Unfortunately for any of the seniors that found comfort in McCaskill’s reassurances, Foster doesn’t reach her conclusions. According to the CMS, nearly half of the cost-savings in the Senate bill that Senator McCaskill voted in favor of come from reduced payment levels for Medicare Part A and Part B. In plain words, the Senate bill relies on cutting payments for Medicare services as its primary source of funding.
McCaskill also makes the claim in her column that the Democrat’s proposed Medicare cuts will ensure that “seniors can enjoy improved benefits and continue seeing the doctors of their choice.” This statement flies directly in contradiction to the Chief Actuary of Medicare’s findings. As Foster says, the proposed payment reductions are “unreasonable” and will cause large problems for Medicare patients. Foster shows that the reduced payment rates mandated by the Senate bill will not keep up with service providers’ costs, “Thus providers for whom Medicare constitutes a substantive portion of their business could find it difficult to remain profitable and, absent legislative intervention, might end their participation in the program (possibly jeopardizing access to care for beneficiaries).

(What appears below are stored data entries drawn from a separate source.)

(* ===== verification/RedocFields.v ===== *)
(** The style sheets of the details of a field: types, constraints, examples, and of the
    security section and the head of the page. Each
    definition is one template of the bundle, under its name there. *)

From S2P Require Import Prelude GoStrings.
From S2P Require Import Float64 JsNumber JsValue StyledComponents RedocColor.

From S2P Require Import RedocPanels RedocTables RedocCode.

Local Open Scope Z_scope.
Local Open Scope js_scope.

Definition attrs_sm : list attr := [λ _, Some [("as", Str "div")]].

Section styles.
Context `{ids : ComponentIds}.

Definition tm : Styled := extend "tm" ip (
  css "
  &.deprecated {
    span.property-name {
      "
   [(ep,
     "
    }
  }

  button {
    background-color: transparent;
    border: 0;
    outline: 0;
    font-size: 13px;
    font-family: ");
    (dyn (λ: e, e ~> "theme" ~> "typography" ~> "code" ~> "fontFamily"),
     ";
    cursor: pointer;
    padding: 0;
    color: ");
    (dyn (λ: e, e ~> "theme" ~> "colors" ~> "text" ~> "primary"),
     ";
    &:focus {
      font-weight: ");
    (dyn (λ: p, let: e := p ~> "theme" in e ~> "typography" ~> "fontWeightBold"),
     ";
    }
    ");
    (dynr (λ: p, let: e := p ~> "kind" in andr (eq_ (lit "patternProperties") e) (ret (css "
        display: inline-flex;
        margin-right: 20px;

        > span.property-name {
          white-space: break-spaces;
          text-align: left;

          ::before,
          ::after {
            content: '/';
            filter: opacity(0.2);
          }
        }

        > svg {
          align-self: center;
        }
      " []))),
     "
  }
  ");
    (sel Zu,
     " {
    height: ");
    (dyn (λ: p, let: e := p ~> "theme" in e ~> "schema" ~> "arrow" ~> "size"),
     ";
    width: ");
    (dyn (λ: p, let: e := p ~> "theme" in e ~> "schema" ~> "arrow" ~> "size"),
     ";
    polygon {
      fill: ");
    (dyn (λ: p, let: e := p ~> "theme" in e ~> "schema" ~> "arrow" ~> "color"),
     ";
    }
  }
")]).

Definition nm : Styled := styled "nm" "span" (
  css "
  vertical-align: middle;
  font-size: "
   [(dyn (λ: p, let: e := p ~> "theme" in e ~> "typography" ~> "code" ~> "fontSize"),
     ";
  line-height: 20px;
")]).

Definition rm : Styled := extend "rm" nm (
  css "
  color: "
   [(dyn (λ: e, Kr (Some (Num (dec 1 1))) (e ~> "theme" ~> "schema" ~> "typeNameColor")),
     ";
")]).

Definition im : Styled := extend "im" nm (
  css "
  color: "
   [(dyn (λ: e, e ~> "theme" ~> "schema" ~> "typeNameColor"),
     ";
")]).

Definition am : Styled := im.

Definition om : Styled := extend "om" nm (
  css "
  color: "
   [(dyn (λ: e, e ~> "theme" ~> "schema" ~> "typeTitleColor"),
     ";
  word-break: break-word;
")]).

Definition sm : Styled := extend_attrs "sm" nm attrs_sm (
  css "
  color: "
   [(dyn (λ: e, e ~> "theme" ~> "schema" ~> "requireLabelColor"),
     ";
  font-size: ");
    (dyn (λ: e, e ~> "theme" ~> "schema" ~> "labelsTextSize"),
     ";
  font-weight: normal;
  margin-left: 20px;
  line-height: 1;
")]).

Definition lm : Styled := extend "lm" sm (
  css "
  color: "
   [(dyn (λ: e, e ~> "theme" ~> "colors" ~> "primary" ~> "light"),
     ";
")]).

Definition cm : Styled := extend "cm" nm (
  css "
  color: "
   [(dyn (λ: p, let: e := p ~> "theme" in e ~> "colors" ~> "warning" ~> "main"),
     ";
  font-size: 13px;
")]).

Definition um : Styled := extend "um" nm (
  css "
  color: #0e7c86;
  &::before,
  &::after {
    font-weight: bold;
  }
" []).

Definition pm : Styled := extend "pm" nm (
  css "
  border-radius: 2px;
  word-break: break-word;
  "
   [(dyn (λ: p, let: e := p ~> "theme" in template "
    background-color: " [(Kr (Some (Num (dec 95 2))) (e ~> "colors" ~> "text" ~> "primary"), ";
    color: "); (Kr (Some (Num (dec 1 1))) (e ~> "colors" ~> "text" ~> "primary"), ";

    padding: 0 "); (e ~> "spacing" ~> "unit", "px;
    border: 1px solid "); (Kr (Some (Num (dec 9 1))) (e ~> "colors" ~> "text" ~> "primary"), ";
    font-family: "); (e ~> "typography" ~> "code" ~> "fontFamily", ";
}")]),
     ";
  & + & {
    margin-left: 0;
  }
  ");
    (wa "ExampleValue",
     ";
")]).

Definition dm : Styled := extend "dm" pm (css "" []).

Definition fm : Styled := extend "fm" nm (
  css "
  border-radius: 2px;
  "
   [(dyn (λ: p, let: e := p ~> "theme" in template "
    background-color: " [(Kr (Some (Num (dec 95 2))) (e ~> "colors" ~> "primary" ~> "light"), ";
    color: "); (Kr (Some (Num (dec 1 1))) (e ~> "colors" ~> "primary" ~> "main"), ";

    margin: 0 "); (e ~> "spacing" ~> "unit", "px;
    padding: 0 "); (e ~> "spacing" ~> "unit", "px;
    border: 1px solid "); (Kr (Some (Num (dec 9 1))) (e ~> "colors" ~> "primary" ~> "main"), ";
}")]),
     ";
  & + & {
    margin-left: 0;
  }
  ");
    (wa "ConstraintItem",
     ";
")]).

Definition hm : Styled := styled "hm" "button" (
  css "
  background-color: transparent;
  border: 0;
  color: "
   [(dyn (λ: p, let: e := p ~> "theme" in e ~> "colors" ~> "text" ~> "secondary"),
     ";
  margin-left: ");
    (dyn (λ: p, let: e := p ~> "theme" in e ~> "spacing" ~> "unit"),
     "px;
  border-radius: 2px;
  cursor: pointer;
  outline-color: ");
    (dyn (λ: p, let: e := p ~> "theme" in e ~> "colors" ~> "text" ~> "secondary"),
     ";
  font-size: 12px;
")]).

Definition mm : Styled := styled "mm" "div" (
  css "
  "
   [(Rf,
     ";
  ");
    (dyn (λ: p, let: e := p ~> "$compact" in ite e (lit "") (lit "margin: 1em 0")),
     "
")]).

Definition bm : Styled := styled "bm" "span" (
  css "
  color: "
   [(dyn (λ: e, e ~> "theme" ~> "colors" ~> "primary" ~> "main"),
     ";
  vertical-align: middle;
  font-size: 13px;
  line-height: 20px;
  padding: 0 5px;
  cursor: pointer;
")]).

Definition vm : Styled := extend "vm" Nf (
  css "
  margin: 2px 0;
" []).

Definition km : Styled := styled "km" "ul" (
  css "
  margin-top: 1em;
  list-style-position: outside;
" []).

Definition jm : Styled := extend "jm" rm (
  css "
  margin: 0 5px;
  vertical-align: text-top;
" []).

Definition eg : Styled := styled "eg" "div" (
  css "
  padding-left: "
   [(dyn (λ: p, let: e := p ~> "theme" in mul (num 2) (e ~> "spacing" ~> "unit")),
     "px;
")]).

Definition Ig : Styled := styled "Ig" "div" (
  css "
  background: "
   [(dyn (λ: p, let: e := p ~> "theme" in e ~> "codeBlock" ~> "backgroundColor"),
     ";
  & > div,
  & > pre {
    padding: ");
    (dyn (λ: e, mul (num 4) (e ~> "theme" ~> "spacing" ~> "unit")),
     "px;
    margin: 0;
  }

  & > div > pre {
    padding: 0;
  }
")]).

Definition Rg_0 : Styled := styled "Rg_0" "div" (
  css "
  background-color: #e4e7eb;
" []).

Definition Rg_1 : Styled := styled "Rg_1" "ul" (
  css "
  display: inline;
  list-style: none;
  padding: 0;

  li {
    display: inherit;

    &:after {
      content: ',';
    }
    &:last-child:after {
      content: none;
    }
  }
" []).

Definition Rg : Styled := styled "Rg" "code" (
  css "
  font-size: "
   [(dyn (λ: e, e ~> "theme" ~> "typography" ~> "code" ~> "fontSize"),
     ";
  font-family: ");
    (dyn (λ: e, e ~> "theme" ~> "typography" ~> "code" ~> "fontFamily"),
     ";
  margin: 0 3px;
  padding: 0.2em;
  display: inline-block;
  line-height: 1;

  &:after {
    content: ',';
    font-weight: normal;
  }

  &:last-child:after {
    content: none;
  }
")]).

Definition Ng : Styled := styled "Ng" "span" (
  css "
  &:after {
    content: ' and ';
    font-weight: normal;
  }

  &:last-child:after {
    content: none;
  }

  "
   [(Rf,
     ";
")]).

Definition g_ : Styled := styled "$g" "span" (
  css "
  "
   [(dyn (λ: e, and_ (not_ (e ~> "$expanded")) (lit "white-space: nowrap;")),
     "
  &:after {
    content: ' or ';
    ");
    (dyn (λ: e, and_ (e ~> "$expanded") (lit "content: ' or \a';")),
     "
    white-space: pre;
  }

  &:last-child:after,
  &:only-child:after {
    content: none;
  }

  ");
    (Rf,
     ";
")]).

Definition Lg : Styled := styled "Lg" "div" (
  css "
  flex: 1 1 auto;
  cursor: pointer;
" []).

Definition Dg : Styled := styled "Dg" "div" (
  css "
  width: "
   [(dyn (λ: e, e ~> "theme" ~> "schema" ~> "defaultDetailsWidth"),
     ";
  text-overflow: ellipsis;
  border-radius: 4px;
  overflow: hidden;
  ");
    (dyn (λ: e, and_ (e ~> "$expanded") (template "background: " [(e ~> "theme" ~> "colors" ~> "gray" ~> "100", ";
     padding: 8px 9.6px;
     margin: 20px 0;
     width: 100%;
    ")])),
     ";
  ");
    (va_lessThan "small" Undef Undef "
    margin-top: 10px;
  "
      [],
     "
")]).

Definition Mg : Styled := extend "Mg" qu (
  css "
  display: inline-block;
  margin: 0;
" []).

Definition Fg : Styled := styled "Fg" "div" (
  css "
  width: 100%;
  display: flex;
  margin: 1em 0;
  flex-direction: "
   [(dyn (λ: e, ite (e ~> "$expanded") (lit "column") (lit "row")),
     ";
  ");
    (va_lessThan "small" Undef Undef "
    flex-direction: column;
  "
      [],
     "
")]).

Definition zg : Styled := styled "zg" "div" (
  css "
  margin: 0.5em 0;
" []).

Definition Ug : Styled := styled "Ug" "div" (
  css "
  border-bottom: 1px solid "
   [(dyn (λ: p, let: e := p ~> "theme" in e ~> "colors" ~> "border" ~> "dark"),
     ";
  margin-bottom: 1.5em;
  padding-bottom: 0.7em;

  h5 {
    line-height: 1em;
    margin: 0 0 0.6em;
    font-size: ");
    (dyn (λ: p, let: e := p ~> "theme" in e ~> "typography" ~> "fontSize"),
     ";
  }

  .redoc-markdown p:first-child {
    display: inline;
  }
")]).

Definition qg : Styled := styled "qg" "div" (
  css "
  overflow-y: hidden;
" []).

Definition Vg : Styled := styled "Vg" "div" (
  css "
  text-align: center;
  line-height: 1.5em;
  "
   [(dyn (λ: p, let: e := p ~> "$dimmed" in and_ e (lit "background-image: linear-gradient(to bottom, transparent,rgb(255 255 255));
     position: relative;
     top: -0.5em;
     padding-top: 0.5em;
     background-position-y: -1em;
    ")),
     "
")]).

Definition Wg : Styled := styled "Wg" "a" (
  css "
  cursor: pointer;
" []).

Definition Zg : Styled := extend "Zg" Fu (
  css "
  margin-top: 0;
  margin-bottom: 0.5em;

  "
   [(wa "ApiHeader",
     ";
")]).

Definition Jg : Styled := styled "Jg" "a" (
  css "
  border: 1px solid "
   [(dyn (λ: e, e ~> "theme" ~> "colors" ~> "primary" ~> "main"),
     ";
  color: ");
    (dyn (λ: e, e ~> "theme" ~> "colors" ~> "primary" ~> "main"),
     ";
  font-weight: normal;
  margin-left: 0.5em;
  padding: 4px 8px 4px;
  display: inline-block;
  text-decoration: none;
  cursor: pointer;

  ");
    (wa "DownloadButton",
     ";
")]).

Definition ey : Styled := styled "ey" "span" (
  css "
  &::before {
    content: '|';
    display: inline-block;
    opacity: 0.5;
    width: "
   [(V (int 15),
     "px;
    text-align: center;
  }

  &:last-child::after {
    display: none;
  }
")]).

Definition ty : Styled := styled "ty" "div" (
  css "
  overflow: hidden;
" []).

Definition ny : Styled := styled "ny" "div" (
  css "
  display: flex;
  flex-wrap: wrap;
  // hide separator on new lines: idea from https://stackoverflow.com/a/31732902/1749888
  margin-left: -"
   [(V (int 15),
     "px;
")]).

Definition iy : Styled := styled "iy" "img" (
  css "
  max-height: "
   [(dyn (λ: e, e ~> "theme" ~> "logo" ~> "maxHeight"),
     ";
  max-width: ");
    (dyn (λ: e, e ~> "theme" ~> "logo" ~> "maxWidth"),
     ";
  padding: ");
    (dyn (λ: e, e ~> "theme" ~> "logo" ~> "gutter"),
     ";
  width: 100%;
  display: block;
")]).

Definition oy : Styled := styled "oy" "div" (
  css "
  text-align: center;
" []).

Definition ay : Styled := styled "ay" "a" (
  css "
  display: inline-block;
" []).

End styles.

Simulations by the Office of Actuary suggest that roughly 20 percent of Part A providers would become unprofitable within the 10-year projection period as a result of the productivity adjustments.” Yet, somehow, Senator McCaskill apparently believes that a 20 percent reduction in Medicare service providers will “ensure doctors are paid fairly so that seniors can keep their doctors.”
The infeasible Medicare cuts are no small issue. If Congress merely decides to ignore them, the bill will explode the deficits. However, if the cuts remain, Medicare and Medicaid patients will find themselves increasingly unable to find service providers only compounding the issue of inadequate access to health care. To quote Senator McCaskill’s September letter to Max Baucus, if any version of the House or Senate bill becomes law, “[They] will have failed.”
Senator McCaskill either cast her vote in support of the Senate health care bill out of ignorance of the bill’s true effects, or with no intention of ever keeping the pledges she made to her constituents. In December, she appeared to have taken a bold stance by joining only two other Democrats who voted against the $1.1 trillion omnibus spending bill that increased discretionary spending across the board. After she had supported the failed $787 billion economic “stimulus” package and approved President Obama’s $3.6 trillion budget, her stance against the omnibus bill was encouraging. However, the bill was never really in jeopardy of failing to pass. If it were, would McCaskill still have voted against it? Considering how quickly she threw aside every value she promoted during the health care debate in order to push a disastrous, highly partisan bill over the threshold, Senator McCaskill has a large hill to climb to prove that she actually stands for anything other than toeing the Democrat Party line.